Cemetery in Białystok, Poland

Orthodox cemetery in Bialystok in Jaroszówka (Cmentarz prawosławny w Białymstoku (Jaroszówka)) is an orthodox cemetery located at 1 Wysockiego street in Jaroszówka District.

==History==
After the cemetery at the Orthodox Church of St. Mary Magdalene in the center of Białystok was closed in 1887, a new cemetery was designated on the then outskirts of the city, in the Wygoda district (later on following administrative reform it became part of Jaroszówka). During World War I, the necropolis was expanded to its current boundaries and served as a military cemetery. In the years 1982–1984, a register of historic tombstones was established. The necropolis, together with the cemetery church, is listed in the register of monuments of the Podlaskie Voivodeship under the number A-84.

On May 31, 1892, the cornerstone for the construction of the cemetery church was laid on the cemetery grounds. It was consecrated under the name of All Saints on May 19, 1894, as a branch church of the parish of St. Nicholas. In 1915, a small cemetery chapel was built not far from the cemetery church.

The area behind the Orthodox cemetery there were remains of trenches and gun positions there. In the spring and summer of 1946, bodies were brought in a truck covered with straw, into which the victims' blood had soaked. The trenches were filled with bodies thrown directly from the truck, and then covered with bloody straw from the trucks and layers of earth. According to reports from Freedom and Independence Association intelligence, at least several dozen bodies were buried there of members of the anti-communist underground killed in combat with operational groups. Currently, there is a strip of wasteland behind the cemetery, partly occupied by gardens by single-family houses in the housing estate on Gedymina Street. According to local residents, while digging foundations for fencing in some gardens in the 1960s, there were cases of bones being unearthed and then buried in the cemetery.

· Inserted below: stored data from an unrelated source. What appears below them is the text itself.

(** * ERP backend: master data, inventory and dashboard handlers

    A shallow embedding of [main.py] and [schemas.py].  Python [float] is
    IEEE binary64, embedded as Rocq's primitive [float]; a [dict] is a
    [gmap string value]; the handlers run in a state-and-exception monad over
    the process-wide store handle [db] and the wall clock.

    The store is MongoDB behind its Python driver.  A collection is the list
    of its documents in natural (insertion) order; [find_one] and
    [update_one] act on the first document that matches, [find] yields the
    matching ones in order, and a document inserted without [_id] gets a
    fresh [ObjectId] from the driver.

    What is stated of a handler is the value it returns or the exception it
    raises, and the store it leaves behind. *)

From Stdlib Require Import Floats ZArith.
From stdpp Require Import gmap strings list fin_maps.

Set Warnings "-register-all".

(** ** Python and BSON values *)

(** An [ObjectId] is twelve bytes, kept here as the number they spell. *)
Definition ObjectId := N.

Inductive value : Type :=
  | VNone
  | VBool (b : bool)
  | VInt (z : Z)
  | VFloat (f : float)
  | VStr (s : string)
  | VOid (o : ObjectId)
  | VDate (t : Z)
  | VList (l : list value)
  | VDict (d : gmap string value).

Abbreviation dict := (gmap string value).

Definition hex_digit (n : N) : string :=
  String.substring (N.to_nat n) 1 "0123456789abcdef".

Fixpoint hex_fixed (width : nat) (n : N) (acc : string) : string :=
  match width with
  | O => acc
  | S width' => hex_fixed width' (n / 16)%N (hex_digit (n mod 16)%N +:+ acc)
  end.

(** [str(ObjectId(..))]: twenty-four lower-case hexadecimal digits. *)
Definition str_oid (o : ObjectId) : string := hex_fixed 24 o EmptyString.

(** [float(n)] for a Python [int]: round to nearest even; a magnitude beyond
    the binary64 range raises [OverflowError] ([None]). *)
Definition float_of_Z (z : Z) : option float :=
  let f := SF2Prim (binary_normalize prec emax z 0 false) in
  if is_infinity f then None else Some f.

Section PyFloat.
(** Python's parser of float literals, used by [float(s)] on a [str];
    [None] is [ValueError]. *)
Variable float_of_string : string -> option float.

(** The builtin [float(v)]; [None] stands for the exception it raises. *)
Definition py_float (v : value) : option float :=
  match v with
  | VFloat f => Some f
  | VInt z => float_of_Z z
  | VBool b => Some (if b then 1%float else 0%float)
  | VStr s => float_of_string s
  | _ => None
  end.
End PyFloat.

(** Unary minus, [-v]; [None] is [TypeError]. *)
Definition py_neg (v : value) : option value :=
  match v with
  | VFloat f => Some (VFloat (- f)%float)
  | VInt z => Some (VInt (- z))
  | VBool b => Some (VInt (if b then -1 else 0))
  | _ => None
  end.

(** [v == s] for a string literal [s]. *)
Definition py_eq_str (v : value) (s : string) : bool :=
  match v with
  | VStr s' => String.eqb s' s
  | _ => false
  end.

(** Truth value of an [Optional[dict]], as tested by [if lvl:]. *)
Definition truthy (o : option dict) : bool :=
  match o with
  | None => false
  | Some d => negb (bool_decide (d = ∅))
  end.

(** [d.get(k, default)]. *)
Definition dict_get (d : dict) (k : string) (dflt : value) : value :=
  default dflt (d !! k).

(** ** The document store *)

(** A stored document always carries the [_id] the driver gave it. *)
Record StoredDoc := mkDoc { doc_id : ObjectId; doc_fields : dict }.

(** The document as the driver hands it back. *)
Definition as_dict (sd : StoredDoc) : dict :=
  <["_id" := VOid (doc_id sd)]> (doc_fields sd).

Record Database := mkDb {
  collections : gmap string (list StoredDoc);
  next_oid : ObjectId
}.

Definition coll_of (d : Database) (name : string) : list StoredDoc :=
  default [] (collections d !! name).

Definition set_coll (d : Database) (name : string) (c : list StoredDoc) : Database :=
  mkDb (<[name := c]> (collections d)) (next_oid d).

(** Filter operators used by the handlers. *)
Inductive cond :=
  | Eq (q : value)
  | In_ (qs : list value)
  | Lte (q : value).

Abbreviation query := (list (string * cond)).

(** Equality of a query literal and a stored scalar.  The filters of the
    handlers compare strings and identifiers; a number is compared with a
    number of its own type only. *)
Definition scalar_eq (q v : value) : bool :=
  match q, v with
  | VNone, VNone => true
  | VBool a, VBool b => Bool.eqb a b
  | VInt a, VInt b => Z.eqb a b
  | VFloat a, VFloat b => (a =? b)%float || (is_nan a && is_nan b)
  | VStr a, VStr b => String.eqb a b
  | VOid a, VOid b => N.eqb a b
  | VDate a, VDate b => Z.eqb a b
  | _, _ => false
  end.

(** [v <= q] within the numeric type bracket; an [int] literal is compared
    with a stored double as the double it converts to (exact for [0]). *)
Definition scalar_lte (q v : value) : bool :=
  match q, v with
  | VInt b, VInt a => Z.leb a b
  | VFloat b, VFloat a => (a <=? b)%float || (is_nan a && is_nan b)
  | VInt b, VFloat a =>
      match float_of_Z b with Some fb => (a <=? fb)%float | None => false end
  | VFloat b, VInt a =>
      match float_of_Z a with Some fa => (fa <=? b)%float | None => false end
  | _, _ => false
  end.

(** A field holding an array matches when one of its elements does. *)
Definition field_matches (p : value -> bool) (v : option value) : bool :=
  match v with
  | None => false
  | Some (VList l) => existsb p l
  | Some x => p x
  end.

Definition cond_holds (c : cond) (v : option value) : bool :=
  match c with
  | Eq VNone => match v with None => true | _ => field_matches (scalar_eq VNone) v end
  | Eq q => field_matches (scalar_eq q) v
  | In_ qs => field_matches (fun x => existsb (fun q => scalar_eq q x) qs) v
  | Lte q => field_matches (scalar_lte q) v
  end.

Definition matches (q : query) (d : dict) : bool :=
  forallb (fun kc => cond_holds (snd kc) (d !! fst kc)) q.

Definition doc_matches (q : query) (sd : StoredDoc) : Prop :=
  matches q (as_dict sd) = true.

#[global] Instance doc_matches_dec q sd : Decision (doc_matches q sd).
Proof. unfold doc_matches. apply _. Defined.

(** [$set]: overwrite the listed fields, keep the others. *)
Definition apply_set (sets : list (string * value)) (sd : StoredDoc) : StoredDoc :=
  mkDoc (doc_id sd) (foldl (fun f kv => <[fst kv := snd kv]> f) (doc_fields sd) sets).

(** ** Requests: state, clock and exceptions *)

Inductive exn :=
  | HTTPException (status_code : Z) (detail : string)
  | RequestValidationError
  | Uncaught (what : string).

(** The status the framework answers with. *)
Definition status_of (e : exn) : Z :=
  match e with
  | HTTPException s _ => s
  | RequestValidationError => 422
  | Uncaught _ => 500
  end.

Inductive outcome (A : Type) :=
  | Return (a : A)
  | Raise (e : exn).
Arguments Return {A} a.
Arguments Raise {A} e.

(** [db] is the module-level handle ([None] when no store is configured);
    [wall n] is what the [n]-th reading of the clock returns. *)
Record World := mkWorld {
  db : option Database;
  wall : nat -> Z;
  reads : nat
}.

Definition M (A : Type) : Type := World -> outcome A * World.

Definition ret {A} (a : A) : M A := fun w => (Return a, w).
Definition raise {A} (e : exn) : M A := fun w => (Raise e, w).
Definition bind {A B} (m : M A) (f : A -> M B) : M B :=
  fun w => match m w with
           | (Return a, w') => f a w'
           | (Raise e, w') => (Raise e, w')
           end.

Notation "'let*' x ':=' m 'in' k" := (bind m (fun x => k))
  (at level 10, x name, m at level 100, k at level 200).
Notation "'run' m 'in' k" := (bind m (fun _ => k))
  (at level 10, m at level 100, k at level 200).

(** Lift a partial builtin: [None] is the exception [what]. *)
Definition try_ {A} (what : string) (o : option A) : M A :=
  match o with
  | Some a => ret a
  | None => raise (Uncaught what)
  end.

(** [d[k]]. *)
Definition getitem (d : dict) (k : string) : M value :=
  try_ "KeyError" (d !! k).

(** [datetime.utcnow()]. *)
Definition utcnow : M value :=
  fun w => (Return (VDate (wall w (reads w))), mkWorld (db w) (wall w) (S (reads w))).

Fixpoint for_each {A B} (f : A -> M B) (l : list A) : M (list B) :=
  match l with
  | [] => ret []
  | x :: l' => let* y := f x in let* ys := for_each f l' in ret (y :: ys)
  end.

(** *** Driver operations on a collection handle *)

(** A handle [db[name]] is the collection's name; it can only be had from a
    [db] that is not [None]. *)
Definition with_db {A} (f : Database -> outcome A * Database) : M A :=
  fun w => match db w with
           | None => (Raise (Uncaught "AttributeError"), w)
           | Some d => let '(r, d') := f d in (r, mkWorld (Some d') (wall w) (reads w))
           end.

Definition find_one (h : string) (q : query) : M (option dict) :=
  with_db (fun d =>
    (Return (as_dict <$> (snd <$> list_find (doc_matches q) (coll_of d h))), d)).

(** The handlers insert documents without an [_id], so the driver makes one. *)
Definition insert_one (h : string) (doc : dict) : M ObjectId :=
  with_db (fun d =>
    let o := next_oid d in
    (Return o,
     mkDb (<[h := coll_of d h ++ [mkDoc o doc]]> (collections d)) (N.succ o))).

Definition update_one (h : string) (q : query) (sets : list (string * value)) : M unit :=
  with_db (fun d =>
    match list_find (doc_matches q) (coll_of d h) with
    | Some (i, sd) => (Return tt, set_coll d h (<[i := apply_set sets sd]> (coll_of d h)))
    | None => (Return tt, d)
    end).

Definition count_documents (h : string) (q : query) : M value :=
  with_db (fun d =>
    (Return (VInt (Z.of_nat (length (filter (doc_matches q) (coll_of d h))))), d)).

(** [find(q)] and [.limit(n)] on the cursor, then [list(..)]. *)
Definition find (h : string) (q : query) : M (list dict) :=
  with_db (fun d => (Return (as_dict <$> filter (doc_matches q) (coll_of d h)), d)).

Definition limit (n : nat) (cursor : list dict) : list dict := take n cursor.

On June 16, 1982, by the decree of the then bishop of Białystok and Gdańsk, Sawa Hrycuniak, an independent parish was established at the cemetery church. Currently, it is the smallest Orthodox parish in Białystok.

There is a monument commemorating the Armenian Genocide in the cemetery. The monument has inscriptions in Armenian and Polish. The inscription in Polish reads: In memory of 1,500,000 Armenians murdered on April 24, 1915 by the Turks.

There is a tombstone of Konstanty Prokopowicz, parish priest of the Orthodox parish in Suraż, hanged on a tree near his rectory on the night of May 22–23, 1863 by participants of the January Uprising. The tombstone was originally located in the Orthodox cemetery at the church in Zawyki, however, after the necropolis and temple were taken over by Catholics in the interwar years, a decision was made to move it to the Orthodox cemetery in Białystok, where it remains to this day. In the same section, a cross was placed, which crowned the Transfiguration of Our Lord Church in Suraż, which was demolished in 1929.

In 2017, an inventory of five quarters of the necropolis was made and a computer register of graves was created, thanks to which it is possible to use the search engine for deceased people buried in the cemetery.

In October 2019, at the initiative of the then parish priest, Piotr Pietkiewicz, controversial notes were placed on many tombstones informing about the liquidation of graves in the event of failure to pay the appropriate cemetery fee by the administrators of the cemetery space. Such notes were also placed on tombstones from the 19th and early 20th centuries, which resulted in the threat of destruction of the few preserved historic tombstones. The parish priest's action was met with disapproval from the faithful and the provincial conservator of monuments and was widely reported in the local media.